Definition gpio_reset_probe (chips : list gpio_chip) (node : option gpio_reset_node) (w : reset_devs)
    (bs : list (reset_ops reset_devs)) : probed :=
  match node with
  | None => (0, w, bs, None)
  | Some n =>
      let r := if gn_poweroff n then rd_gpio_poweroff w else rd_gpio_restart w in
      let other := if gn_poweroff n then rd_gpio_restart w else rd_gpio_poweroff w in
      if bool_decide (is_Some r) then (0, w, bs, None)
      else match gpio_line_from_fdt chips (gn_gpios n) 0 with
           | None => (-1, w, bs, None)
           | Some line =>
               let r := Some (GpioReset line (gn_active_delay n) (gn_inactive_delay n)) in
               (0, if gn_poweroff n then w <| rd_gpio_poweroff := r |> else w <| rd_gpio_restart := r |>,
                if bool_decide (is_Some other) then bs else reset_register bs gpio_reset_ops, None)
           end
  end.

(** ** [wdt_reset.c] *)
Definition wdt_reset_supported (type : Z) (w : reset_devs) : bool * reset_devs := (negb (is_shutdown type), w).
Definition wdt_reset (type : Z) (w : reset_devs) : reset_devs :=
  w <| rd_log :=
    if rd_is_sunxi w then io_write32 (rd_log w) (rd_wdt w +! 0x08) (Z.lor 0x16aa0000 0x1)
    else io_write32 (io_write32 (rd_log w) (rd_wdt w +! 0x18) 0x5aa5) (rd_wdt w +! 0x10) (Z.lor (Z.lor 0x1 0x2) 0x8) |>.
Definition wdt_reset_ops : reset_ops reset_devs := ResetOps 50 wdt_reset_supported wdt_reset.
(** [node]: its "reg", and is it an Allwinner *)
Definition wdt_reset_probe (node : option (option (Z * Z) * bool)) (w : reset_devs) (bs : list (reset_ops reset_devs)) : probed :=
  match node with
  | None => (0, w, bs, None)
  | Some (reg, sunxi) =>
      if truth (rd_wdt w) then (0, w, bs, None)
      else match reg with
           | None => (-1, w, bs, None)
           | Some (base, size) =>
               (0, w <| rd_wdt := wrap base |> <| rd_is_sunxi := sunxi |>, reset_register bs wdt_reset_ops, Some (wrap base, wrap size))
           end
  end.

(** * Software interrupts: [andes_plicsw.c] *)

Section Plicsw.
Context (plicsw : Z) (position_of : Z -> Z) (CONFIG_PLATFORM_HART_COUNT : Z).

Definition plicsw_send (index : Z) (log : io_log) : io_log :=
  let pos := if index <? CONFIG_PLATFORM_HART_COUNT then position_of index else -1 in
  if 0 <=? pos then io_write32 log (plicsw +! (0x1000 +! 4 *! ((pos + 1) / 32))) (BIT ((pos + 1) mod 32)) else log.

Definition plicsw_clear (index : Z) (log : io_log) : io_log :=
  let pos := position_of index in
  if pos <? 0 then log
  else
    let claim := plicsw +! (0x200000 +! 0x4 +! 0x1000 *! pos) in
    let '(v, log) := io_read32 log claim in io_write32 log claim v.

(** The loop of [plicsw_probe] *)
Definition plicsw_set_up (log : io_log) : io_log :=
  foldl (fun log i =>
    if position_of i <? 0 then log
    else
      let id := position_of i + 1 in
      let log := io_write32 log (plicsw +! (0x4 *! id)) 1 in
      io_write32 log (plicsw +! (0x2000 +! 0x80 *! (id - 1) +! 4 *! (id / 32))) (BIT (id mod 32))) log (seqZ 0 CONFIG_PLATFORM_HART_COUNT).
End Plicsw.
(** [node]: its "reg" and the entries of its "interrupts-extended"; what is
    kept, the stores, and the region of the monitor *)
Definition IRQ_M_SOFT : Z := 3.
Definition plicsw_probe (slot_of : Z -> Z) (harts : Z) (node : option (option (Z * Z) * list (Z * Z))) (plicsw : Z) (log : io_log)
    : Z * option (Z * (Z -> Z)) * io_log * option (Z * Z) :=
  match node with
  | None => (0, None, log, None)
  | Some (reg, entries) =>
      if truth plicsw then (0, None, log, None)
      else match reg with
           | None => (-1, None, log, None)
           | Some (base, size) =>
               let '(position_of, found) := fdt_hart_positions entries IRQ_M_SOFT slot_of harts in
               if found =? 0 then (-1, None, log, None)
               else (0, Some (wrap base, position_of), plicsw_set_up (wrap base) position_of harts log, Some (wrap base, wrap size))
           end
  end.
End Io.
════
**WHAT THIS TASK INVOLVES:** Copy every line of the data that holds the string "option".

**RESPONSE AREA:**
Definition gpio_reset_probe (chips : list gpio_chip) (node : option gpio_reset_node) (w : reset_devs)
Definition wdt_reset_probe (node : option (option (Z * Z) * bool)) (w : reset_devs) (bs : list (reset_ops reset_devs)) : probed :=
Definition plicsw_probe (slot_of : Z -> Z) (harts : Z) (node : option (option (Z * Z) * list (Z * Z))) (plicsw : Z) (log : io_log)
    : Z * option (Z * (Z -> Z)) * io_log * option (Z * Z) :=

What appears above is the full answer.